[Opening Listed records section]

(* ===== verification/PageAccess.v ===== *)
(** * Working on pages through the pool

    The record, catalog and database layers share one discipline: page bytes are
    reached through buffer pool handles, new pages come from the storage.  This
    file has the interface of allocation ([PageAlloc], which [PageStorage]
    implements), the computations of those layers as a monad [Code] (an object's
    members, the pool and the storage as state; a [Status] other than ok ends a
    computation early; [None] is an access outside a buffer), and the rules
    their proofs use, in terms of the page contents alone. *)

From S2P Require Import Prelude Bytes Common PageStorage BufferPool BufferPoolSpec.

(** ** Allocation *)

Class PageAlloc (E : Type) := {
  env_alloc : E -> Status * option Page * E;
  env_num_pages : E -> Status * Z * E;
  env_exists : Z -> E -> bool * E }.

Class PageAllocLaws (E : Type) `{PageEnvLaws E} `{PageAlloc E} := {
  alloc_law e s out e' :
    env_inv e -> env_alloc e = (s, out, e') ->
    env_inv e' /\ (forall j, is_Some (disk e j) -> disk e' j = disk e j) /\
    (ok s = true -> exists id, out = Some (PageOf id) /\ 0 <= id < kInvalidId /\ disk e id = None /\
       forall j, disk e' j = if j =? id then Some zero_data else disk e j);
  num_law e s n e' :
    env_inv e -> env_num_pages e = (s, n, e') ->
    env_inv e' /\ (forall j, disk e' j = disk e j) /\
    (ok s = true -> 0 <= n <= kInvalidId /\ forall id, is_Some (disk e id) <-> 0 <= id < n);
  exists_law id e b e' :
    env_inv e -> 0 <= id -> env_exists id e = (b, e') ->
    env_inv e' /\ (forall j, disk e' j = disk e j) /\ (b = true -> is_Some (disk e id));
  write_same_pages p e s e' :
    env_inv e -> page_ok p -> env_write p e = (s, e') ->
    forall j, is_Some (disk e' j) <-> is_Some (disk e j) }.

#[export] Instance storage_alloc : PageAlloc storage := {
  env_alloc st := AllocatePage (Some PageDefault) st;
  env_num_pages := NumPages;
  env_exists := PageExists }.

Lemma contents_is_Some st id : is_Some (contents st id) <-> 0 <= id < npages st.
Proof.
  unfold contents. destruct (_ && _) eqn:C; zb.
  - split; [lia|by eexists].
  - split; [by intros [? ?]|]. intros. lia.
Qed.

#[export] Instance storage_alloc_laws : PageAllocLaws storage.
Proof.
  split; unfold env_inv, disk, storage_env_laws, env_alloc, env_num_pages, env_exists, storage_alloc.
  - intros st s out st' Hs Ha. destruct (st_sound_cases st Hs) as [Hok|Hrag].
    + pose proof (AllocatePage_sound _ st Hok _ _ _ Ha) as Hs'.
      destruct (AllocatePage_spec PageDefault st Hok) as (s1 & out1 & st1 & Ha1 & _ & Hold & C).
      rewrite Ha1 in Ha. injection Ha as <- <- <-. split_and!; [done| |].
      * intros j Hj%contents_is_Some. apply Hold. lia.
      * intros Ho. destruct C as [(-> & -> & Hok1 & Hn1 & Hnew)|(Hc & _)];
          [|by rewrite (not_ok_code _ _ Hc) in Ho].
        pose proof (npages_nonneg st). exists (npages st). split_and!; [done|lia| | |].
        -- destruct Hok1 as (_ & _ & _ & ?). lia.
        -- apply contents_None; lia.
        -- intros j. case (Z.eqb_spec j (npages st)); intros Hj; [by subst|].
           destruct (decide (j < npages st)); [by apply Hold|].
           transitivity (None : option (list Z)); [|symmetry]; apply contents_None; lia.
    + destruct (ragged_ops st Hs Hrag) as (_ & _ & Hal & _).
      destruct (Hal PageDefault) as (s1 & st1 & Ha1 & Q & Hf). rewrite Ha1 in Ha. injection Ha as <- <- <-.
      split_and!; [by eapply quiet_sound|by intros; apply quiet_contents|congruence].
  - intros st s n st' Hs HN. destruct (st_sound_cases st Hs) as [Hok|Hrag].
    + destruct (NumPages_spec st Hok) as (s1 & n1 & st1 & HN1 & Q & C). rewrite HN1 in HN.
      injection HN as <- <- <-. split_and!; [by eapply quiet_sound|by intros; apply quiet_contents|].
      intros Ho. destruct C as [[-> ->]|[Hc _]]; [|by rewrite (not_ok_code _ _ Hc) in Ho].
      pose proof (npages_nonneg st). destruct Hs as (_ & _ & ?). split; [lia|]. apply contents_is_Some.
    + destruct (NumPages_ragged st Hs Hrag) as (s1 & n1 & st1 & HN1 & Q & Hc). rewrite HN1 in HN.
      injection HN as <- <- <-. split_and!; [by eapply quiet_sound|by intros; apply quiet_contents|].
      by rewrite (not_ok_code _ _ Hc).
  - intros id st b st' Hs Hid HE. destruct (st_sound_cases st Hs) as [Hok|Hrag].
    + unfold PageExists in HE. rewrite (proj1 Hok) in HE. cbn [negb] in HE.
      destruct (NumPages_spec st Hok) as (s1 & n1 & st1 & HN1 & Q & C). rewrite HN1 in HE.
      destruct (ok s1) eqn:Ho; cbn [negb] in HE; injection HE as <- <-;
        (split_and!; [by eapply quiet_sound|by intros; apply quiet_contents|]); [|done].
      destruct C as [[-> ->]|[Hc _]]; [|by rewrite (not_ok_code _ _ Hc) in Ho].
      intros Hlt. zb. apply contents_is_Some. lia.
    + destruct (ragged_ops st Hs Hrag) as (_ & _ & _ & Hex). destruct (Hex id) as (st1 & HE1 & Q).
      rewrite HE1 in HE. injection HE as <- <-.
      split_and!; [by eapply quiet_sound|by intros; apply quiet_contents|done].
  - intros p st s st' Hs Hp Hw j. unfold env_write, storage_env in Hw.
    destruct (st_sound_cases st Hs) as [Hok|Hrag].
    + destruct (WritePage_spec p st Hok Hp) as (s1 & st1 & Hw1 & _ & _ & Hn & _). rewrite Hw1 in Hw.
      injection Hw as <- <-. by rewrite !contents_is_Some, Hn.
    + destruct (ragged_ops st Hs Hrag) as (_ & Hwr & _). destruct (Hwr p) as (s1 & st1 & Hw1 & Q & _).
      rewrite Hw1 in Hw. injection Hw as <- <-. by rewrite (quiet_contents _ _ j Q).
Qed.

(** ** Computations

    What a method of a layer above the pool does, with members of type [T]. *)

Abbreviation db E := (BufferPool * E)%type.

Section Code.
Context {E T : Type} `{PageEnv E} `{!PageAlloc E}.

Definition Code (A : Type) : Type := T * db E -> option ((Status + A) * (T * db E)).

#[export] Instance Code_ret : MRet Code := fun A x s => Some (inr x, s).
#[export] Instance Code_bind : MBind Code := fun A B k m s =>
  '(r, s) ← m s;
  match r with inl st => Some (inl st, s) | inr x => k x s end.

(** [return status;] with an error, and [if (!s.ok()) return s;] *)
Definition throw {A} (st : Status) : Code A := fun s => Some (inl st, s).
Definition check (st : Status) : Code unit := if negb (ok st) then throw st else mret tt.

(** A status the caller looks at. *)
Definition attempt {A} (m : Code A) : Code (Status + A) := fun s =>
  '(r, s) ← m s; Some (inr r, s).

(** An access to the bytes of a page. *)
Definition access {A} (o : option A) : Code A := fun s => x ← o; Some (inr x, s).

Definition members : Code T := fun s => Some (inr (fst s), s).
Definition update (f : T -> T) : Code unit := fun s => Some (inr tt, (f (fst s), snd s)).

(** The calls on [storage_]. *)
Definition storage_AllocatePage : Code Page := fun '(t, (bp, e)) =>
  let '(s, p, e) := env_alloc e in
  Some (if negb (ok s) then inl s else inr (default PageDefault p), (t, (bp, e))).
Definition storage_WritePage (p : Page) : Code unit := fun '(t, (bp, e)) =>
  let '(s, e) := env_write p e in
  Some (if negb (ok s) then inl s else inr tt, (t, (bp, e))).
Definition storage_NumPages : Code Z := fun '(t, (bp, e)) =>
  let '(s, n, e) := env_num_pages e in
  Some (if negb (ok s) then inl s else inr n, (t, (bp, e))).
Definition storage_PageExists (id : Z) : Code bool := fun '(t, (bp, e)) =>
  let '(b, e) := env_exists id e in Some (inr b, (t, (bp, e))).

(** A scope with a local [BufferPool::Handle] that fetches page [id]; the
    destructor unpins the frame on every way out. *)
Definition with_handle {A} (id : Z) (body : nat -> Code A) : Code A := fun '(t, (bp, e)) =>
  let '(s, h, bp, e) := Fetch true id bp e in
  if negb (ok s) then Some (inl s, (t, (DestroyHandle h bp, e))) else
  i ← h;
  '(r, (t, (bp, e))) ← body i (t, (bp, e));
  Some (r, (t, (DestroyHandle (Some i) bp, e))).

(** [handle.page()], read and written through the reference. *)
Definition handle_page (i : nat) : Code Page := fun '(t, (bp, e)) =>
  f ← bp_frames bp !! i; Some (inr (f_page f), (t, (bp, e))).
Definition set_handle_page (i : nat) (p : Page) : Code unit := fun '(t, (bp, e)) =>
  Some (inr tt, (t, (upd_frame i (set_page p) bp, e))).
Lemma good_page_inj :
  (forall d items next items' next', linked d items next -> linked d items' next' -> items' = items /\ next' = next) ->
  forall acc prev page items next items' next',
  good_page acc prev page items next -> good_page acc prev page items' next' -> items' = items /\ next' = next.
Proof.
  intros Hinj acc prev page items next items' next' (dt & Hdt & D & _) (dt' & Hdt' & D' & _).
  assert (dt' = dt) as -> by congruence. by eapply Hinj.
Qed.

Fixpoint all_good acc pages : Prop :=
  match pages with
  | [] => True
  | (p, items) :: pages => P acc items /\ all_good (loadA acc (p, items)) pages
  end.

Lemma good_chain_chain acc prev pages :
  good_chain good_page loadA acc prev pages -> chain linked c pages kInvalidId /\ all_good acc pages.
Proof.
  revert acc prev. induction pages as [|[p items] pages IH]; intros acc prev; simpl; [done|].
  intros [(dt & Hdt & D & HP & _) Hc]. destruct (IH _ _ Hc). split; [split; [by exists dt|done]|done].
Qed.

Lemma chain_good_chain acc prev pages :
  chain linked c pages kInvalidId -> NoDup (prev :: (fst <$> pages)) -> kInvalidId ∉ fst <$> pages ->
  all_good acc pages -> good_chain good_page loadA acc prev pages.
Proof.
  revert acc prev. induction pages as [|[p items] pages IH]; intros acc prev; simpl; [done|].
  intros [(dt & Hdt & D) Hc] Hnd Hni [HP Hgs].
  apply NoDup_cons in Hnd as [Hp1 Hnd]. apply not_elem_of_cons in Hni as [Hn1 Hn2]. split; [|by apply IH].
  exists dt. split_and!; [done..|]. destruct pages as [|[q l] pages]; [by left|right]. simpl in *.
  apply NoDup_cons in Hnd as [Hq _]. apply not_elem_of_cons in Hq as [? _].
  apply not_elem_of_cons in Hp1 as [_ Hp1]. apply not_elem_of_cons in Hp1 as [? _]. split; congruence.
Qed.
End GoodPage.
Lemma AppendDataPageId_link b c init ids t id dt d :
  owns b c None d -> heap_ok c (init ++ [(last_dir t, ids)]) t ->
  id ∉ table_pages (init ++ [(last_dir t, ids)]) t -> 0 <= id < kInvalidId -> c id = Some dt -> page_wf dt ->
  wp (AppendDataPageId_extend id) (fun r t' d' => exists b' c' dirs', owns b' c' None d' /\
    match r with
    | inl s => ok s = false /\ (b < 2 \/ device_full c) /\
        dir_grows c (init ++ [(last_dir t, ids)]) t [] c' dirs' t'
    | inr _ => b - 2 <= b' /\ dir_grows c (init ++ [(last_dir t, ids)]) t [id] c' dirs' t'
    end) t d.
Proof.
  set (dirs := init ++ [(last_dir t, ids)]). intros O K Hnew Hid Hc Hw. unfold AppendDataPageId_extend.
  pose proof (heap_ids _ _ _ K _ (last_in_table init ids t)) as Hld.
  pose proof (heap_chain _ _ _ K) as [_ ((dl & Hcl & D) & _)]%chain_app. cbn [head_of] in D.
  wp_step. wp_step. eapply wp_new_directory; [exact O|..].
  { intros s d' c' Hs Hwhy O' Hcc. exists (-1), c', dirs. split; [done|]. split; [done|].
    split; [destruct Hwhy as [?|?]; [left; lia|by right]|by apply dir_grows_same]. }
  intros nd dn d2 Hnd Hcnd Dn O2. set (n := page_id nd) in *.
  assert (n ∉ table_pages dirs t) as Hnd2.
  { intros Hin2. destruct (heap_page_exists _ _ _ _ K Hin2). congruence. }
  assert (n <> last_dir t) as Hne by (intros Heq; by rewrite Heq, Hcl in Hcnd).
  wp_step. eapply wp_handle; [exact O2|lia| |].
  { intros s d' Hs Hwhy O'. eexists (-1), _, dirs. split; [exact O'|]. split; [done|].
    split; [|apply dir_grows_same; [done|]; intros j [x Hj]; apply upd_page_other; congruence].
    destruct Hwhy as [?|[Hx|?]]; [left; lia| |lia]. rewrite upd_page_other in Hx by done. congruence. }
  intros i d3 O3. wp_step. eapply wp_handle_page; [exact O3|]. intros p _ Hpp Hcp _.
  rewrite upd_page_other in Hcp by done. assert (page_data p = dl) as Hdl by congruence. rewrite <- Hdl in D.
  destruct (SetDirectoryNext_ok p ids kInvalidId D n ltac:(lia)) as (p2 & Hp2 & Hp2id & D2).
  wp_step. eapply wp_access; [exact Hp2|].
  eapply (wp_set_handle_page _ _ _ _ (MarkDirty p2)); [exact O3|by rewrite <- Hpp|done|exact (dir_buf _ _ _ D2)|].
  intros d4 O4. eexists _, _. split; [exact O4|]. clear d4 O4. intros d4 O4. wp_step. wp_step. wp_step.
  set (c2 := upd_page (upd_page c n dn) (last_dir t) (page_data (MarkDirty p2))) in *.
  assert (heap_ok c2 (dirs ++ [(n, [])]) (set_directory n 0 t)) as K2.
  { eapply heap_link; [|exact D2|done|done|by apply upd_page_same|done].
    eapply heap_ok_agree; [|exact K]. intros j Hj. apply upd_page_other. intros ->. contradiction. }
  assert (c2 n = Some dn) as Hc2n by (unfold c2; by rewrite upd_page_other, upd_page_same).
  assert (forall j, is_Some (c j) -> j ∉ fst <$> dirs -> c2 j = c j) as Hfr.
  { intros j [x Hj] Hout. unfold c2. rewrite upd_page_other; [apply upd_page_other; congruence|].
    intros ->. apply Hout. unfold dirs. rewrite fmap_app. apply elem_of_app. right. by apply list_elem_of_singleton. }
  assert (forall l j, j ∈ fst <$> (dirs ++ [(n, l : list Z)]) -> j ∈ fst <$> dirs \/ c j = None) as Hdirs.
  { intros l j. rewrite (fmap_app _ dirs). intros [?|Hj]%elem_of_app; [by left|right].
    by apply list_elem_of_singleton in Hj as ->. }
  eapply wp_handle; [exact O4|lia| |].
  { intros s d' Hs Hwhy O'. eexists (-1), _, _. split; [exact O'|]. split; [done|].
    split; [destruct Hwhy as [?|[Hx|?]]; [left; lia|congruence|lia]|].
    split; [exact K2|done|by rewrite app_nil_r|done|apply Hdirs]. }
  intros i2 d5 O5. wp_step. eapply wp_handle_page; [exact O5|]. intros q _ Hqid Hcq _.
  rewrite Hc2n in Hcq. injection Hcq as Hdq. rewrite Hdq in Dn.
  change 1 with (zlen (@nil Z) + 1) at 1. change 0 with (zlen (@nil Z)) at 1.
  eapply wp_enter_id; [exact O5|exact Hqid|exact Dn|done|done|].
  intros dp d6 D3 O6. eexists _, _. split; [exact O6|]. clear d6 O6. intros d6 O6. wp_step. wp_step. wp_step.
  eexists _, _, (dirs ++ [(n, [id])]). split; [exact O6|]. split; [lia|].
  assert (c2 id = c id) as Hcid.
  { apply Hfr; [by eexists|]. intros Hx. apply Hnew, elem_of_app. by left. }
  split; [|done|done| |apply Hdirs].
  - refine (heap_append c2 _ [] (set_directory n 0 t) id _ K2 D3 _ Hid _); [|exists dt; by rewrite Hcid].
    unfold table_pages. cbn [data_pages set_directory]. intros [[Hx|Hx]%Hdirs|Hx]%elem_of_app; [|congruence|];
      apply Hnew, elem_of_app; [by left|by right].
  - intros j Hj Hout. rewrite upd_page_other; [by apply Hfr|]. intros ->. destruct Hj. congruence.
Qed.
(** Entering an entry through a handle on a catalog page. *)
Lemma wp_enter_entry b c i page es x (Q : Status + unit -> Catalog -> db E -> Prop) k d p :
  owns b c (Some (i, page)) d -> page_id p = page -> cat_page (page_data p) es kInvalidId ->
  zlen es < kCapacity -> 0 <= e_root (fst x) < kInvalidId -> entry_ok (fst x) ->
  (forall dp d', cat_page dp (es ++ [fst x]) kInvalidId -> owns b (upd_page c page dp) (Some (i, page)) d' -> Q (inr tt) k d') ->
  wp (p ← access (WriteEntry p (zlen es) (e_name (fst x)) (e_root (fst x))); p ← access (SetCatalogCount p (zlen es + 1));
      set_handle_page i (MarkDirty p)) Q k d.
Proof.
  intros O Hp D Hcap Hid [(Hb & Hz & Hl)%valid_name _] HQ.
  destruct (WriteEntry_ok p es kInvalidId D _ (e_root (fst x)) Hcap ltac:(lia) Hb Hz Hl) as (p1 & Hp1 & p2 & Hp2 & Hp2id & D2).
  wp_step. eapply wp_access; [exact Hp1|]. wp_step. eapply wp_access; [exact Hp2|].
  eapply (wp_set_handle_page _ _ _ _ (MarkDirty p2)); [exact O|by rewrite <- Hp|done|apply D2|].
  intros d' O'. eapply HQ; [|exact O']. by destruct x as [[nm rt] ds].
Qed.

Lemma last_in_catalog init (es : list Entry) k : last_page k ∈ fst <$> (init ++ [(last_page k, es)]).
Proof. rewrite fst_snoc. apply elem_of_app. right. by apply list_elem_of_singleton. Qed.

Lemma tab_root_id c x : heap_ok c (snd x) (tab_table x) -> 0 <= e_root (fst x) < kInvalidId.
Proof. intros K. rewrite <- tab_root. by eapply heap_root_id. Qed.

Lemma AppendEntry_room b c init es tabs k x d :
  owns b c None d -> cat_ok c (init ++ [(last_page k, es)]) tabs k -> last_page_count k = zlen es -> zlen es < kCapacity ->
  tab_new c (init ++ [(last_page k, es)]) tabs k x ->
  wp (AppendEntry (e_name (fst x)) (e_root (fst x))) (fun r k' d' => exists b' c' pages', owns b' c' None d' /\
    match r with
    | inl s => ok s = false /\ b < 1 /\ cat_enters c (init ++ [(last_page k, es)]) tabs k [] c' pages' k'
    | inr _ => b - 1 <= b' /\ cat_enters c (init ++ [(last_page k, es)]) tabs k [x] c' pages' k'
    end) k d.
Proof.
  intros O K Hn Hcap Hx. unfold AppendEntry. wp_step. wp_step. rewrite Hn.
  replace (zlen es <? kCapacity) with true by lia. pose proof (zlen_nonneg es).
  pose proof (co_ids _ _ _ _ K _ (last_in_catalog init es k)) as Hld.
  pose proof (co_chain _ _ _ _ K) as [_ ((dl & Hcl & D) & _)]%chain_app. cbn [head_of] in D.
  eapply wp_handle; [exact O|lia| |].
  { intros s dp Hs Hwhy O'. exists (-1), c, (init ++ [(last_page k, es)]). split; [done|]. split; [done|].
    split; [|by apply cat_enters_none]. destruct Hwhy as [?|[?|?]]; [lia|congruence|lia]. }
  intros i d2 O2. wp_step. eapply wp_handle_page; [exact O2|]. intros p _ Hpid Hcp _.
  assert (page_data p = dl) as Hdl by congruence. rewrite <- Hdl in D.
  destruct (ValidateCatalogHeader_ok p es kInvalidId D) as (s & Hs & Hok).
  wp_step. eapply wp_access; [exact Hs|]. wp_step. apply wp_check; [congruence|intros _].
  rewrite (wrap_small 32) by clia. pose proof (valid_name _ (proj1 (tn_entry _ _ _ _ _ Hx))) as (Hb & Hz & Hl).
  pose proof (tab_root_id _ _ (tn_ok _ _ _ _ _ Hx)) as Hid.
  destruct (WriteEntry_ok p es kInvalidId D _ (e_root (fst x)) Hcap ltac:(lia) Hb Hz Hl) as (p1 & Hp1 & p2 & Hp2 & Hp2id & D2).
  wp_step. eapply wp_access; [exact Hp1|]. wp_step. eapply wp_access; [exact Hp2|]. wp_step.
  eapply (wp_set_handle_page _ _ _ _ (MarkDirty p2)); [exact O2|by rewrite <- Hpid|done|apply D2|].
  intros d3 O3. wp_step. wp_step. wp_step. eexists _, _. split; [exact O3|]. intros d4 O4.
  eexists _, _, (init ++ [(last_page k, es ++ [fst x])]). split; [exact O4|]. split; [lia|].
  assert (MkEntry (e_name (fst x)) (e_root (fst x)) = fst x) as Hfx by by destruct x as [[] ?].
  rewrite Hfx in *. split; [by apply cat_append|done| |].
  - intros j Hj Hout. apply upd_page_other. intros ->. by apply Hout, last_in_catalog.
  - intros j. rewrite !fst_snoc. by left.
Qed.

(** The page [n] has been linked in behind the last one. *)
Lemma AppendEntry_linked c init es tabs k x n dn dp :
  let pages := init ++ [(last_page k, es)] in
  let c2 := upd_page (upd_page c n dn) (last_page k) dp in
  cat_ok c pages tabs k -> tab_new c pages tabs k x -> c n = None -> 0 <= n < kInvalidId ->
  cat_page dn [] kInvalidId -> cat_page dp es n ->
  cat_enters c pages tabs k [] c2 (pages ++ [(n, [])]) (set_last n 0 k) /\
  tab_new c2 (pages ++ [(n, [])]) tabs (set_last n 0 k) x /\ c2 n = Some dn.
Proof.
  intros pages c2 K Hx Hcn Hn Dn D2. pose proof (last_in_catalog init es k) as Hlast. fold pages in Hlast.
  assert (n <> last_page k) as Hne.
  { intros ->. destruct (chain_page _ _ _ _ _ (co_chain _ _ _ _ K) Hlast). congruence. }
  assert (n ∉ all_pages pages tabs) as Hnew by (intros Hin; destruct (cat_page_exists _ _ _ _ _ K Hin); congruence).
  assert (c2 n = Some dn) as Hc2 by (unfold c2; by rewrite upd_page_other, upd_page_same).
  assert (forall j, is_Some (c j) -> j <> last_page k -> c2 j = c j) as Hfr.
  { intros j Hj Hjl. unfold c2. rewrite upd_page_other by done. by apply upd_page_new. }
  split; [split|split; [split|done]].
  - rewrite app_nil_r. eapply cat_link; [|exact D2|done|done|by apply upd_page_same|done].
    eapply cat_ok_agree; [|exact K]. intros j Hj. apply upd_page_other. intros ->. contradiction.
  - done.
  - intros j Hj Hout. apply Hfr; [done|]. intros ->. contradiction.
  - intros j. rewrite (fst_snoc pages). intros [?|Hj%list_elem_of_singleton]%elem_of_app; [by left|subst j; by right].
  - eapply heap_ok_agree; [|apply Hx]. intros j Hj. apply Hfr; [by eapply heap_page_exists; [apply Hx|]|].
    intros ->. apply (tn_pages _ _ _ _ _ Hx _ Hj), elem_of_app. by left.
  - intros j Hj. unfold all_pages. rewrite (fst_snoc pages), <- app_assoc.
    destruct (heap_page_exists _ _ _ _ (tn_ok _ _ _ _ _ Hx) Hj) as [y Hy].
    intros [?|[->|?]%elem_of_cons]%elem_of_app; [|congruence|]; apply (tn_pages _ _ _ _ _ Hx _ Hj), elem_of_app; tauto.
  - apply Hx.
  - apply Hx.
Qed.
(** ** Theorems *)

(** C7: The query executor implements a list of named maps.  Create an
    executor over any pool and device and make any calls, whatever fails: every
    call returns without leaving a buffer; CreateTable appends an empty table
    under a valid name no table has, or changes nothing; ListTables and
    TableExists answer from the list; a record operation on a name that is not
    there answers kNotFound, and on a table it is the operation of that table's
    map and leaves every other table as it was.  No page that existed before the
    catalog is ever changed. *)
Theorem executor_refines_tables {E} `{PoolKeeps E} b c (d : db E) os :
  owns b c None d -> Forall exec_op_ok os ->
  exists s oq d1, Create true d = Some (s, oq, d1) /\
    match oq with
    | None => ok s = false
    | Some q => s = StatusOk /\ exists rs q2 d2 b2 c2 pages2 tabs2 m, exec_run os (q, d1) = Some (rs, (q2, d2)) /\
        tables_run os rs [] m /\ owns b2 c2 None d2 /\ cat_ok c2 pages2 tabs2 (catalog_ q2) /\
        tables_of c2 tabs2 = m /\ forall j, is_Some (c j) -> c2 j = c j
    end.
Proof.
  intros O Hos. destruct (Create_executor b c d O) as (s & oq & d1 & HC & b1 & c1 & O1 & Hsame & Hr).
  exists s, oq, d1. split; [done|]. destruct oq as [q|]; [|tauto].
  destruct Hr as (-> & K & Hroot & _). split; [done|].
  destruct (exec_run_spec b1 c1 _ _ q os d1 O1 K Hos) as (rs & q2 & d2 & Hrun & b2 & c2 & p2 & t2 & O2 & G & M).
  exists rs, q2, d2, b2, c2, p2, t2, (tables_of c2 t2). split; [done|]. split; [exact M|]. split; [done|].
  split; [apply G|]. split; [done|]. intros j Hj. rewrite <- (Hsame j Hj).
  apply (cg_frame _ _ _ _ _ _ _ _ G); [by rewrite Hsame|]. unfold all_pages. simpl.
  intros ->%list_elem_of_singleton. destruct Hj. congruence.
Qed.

[Closing Listed records section]

> **Exercise aim**
Look above for the line containing "chain linked c pages kInvalidId ->" and the line containing "apply NoDup_cons in Hnd as [Hp1". Transcribe both, with the lines between them, exactly.

> **Answer section**
  chain linked c pages kInvalidId -> NoDup (prev :: (fst <$> pages)) -> kInvalidId ∉ fst <$> pages ->
  all_good acc pages -> good_chain good_page loadA acc prev pages.
Proof.
  revert acc prev. induction pages as [|[p items] pages IH]; intros acc prev; simpl; [done|].
  intros [(dt & Hdt & D) Hc] Hnd Hni [HP Hgs].
  apply NoDup_cons in Hnd as [Hp1 Hnd]. apply not_elem_of_cons in Hni as [Hn1 Hn2]. split; [|by apply IH].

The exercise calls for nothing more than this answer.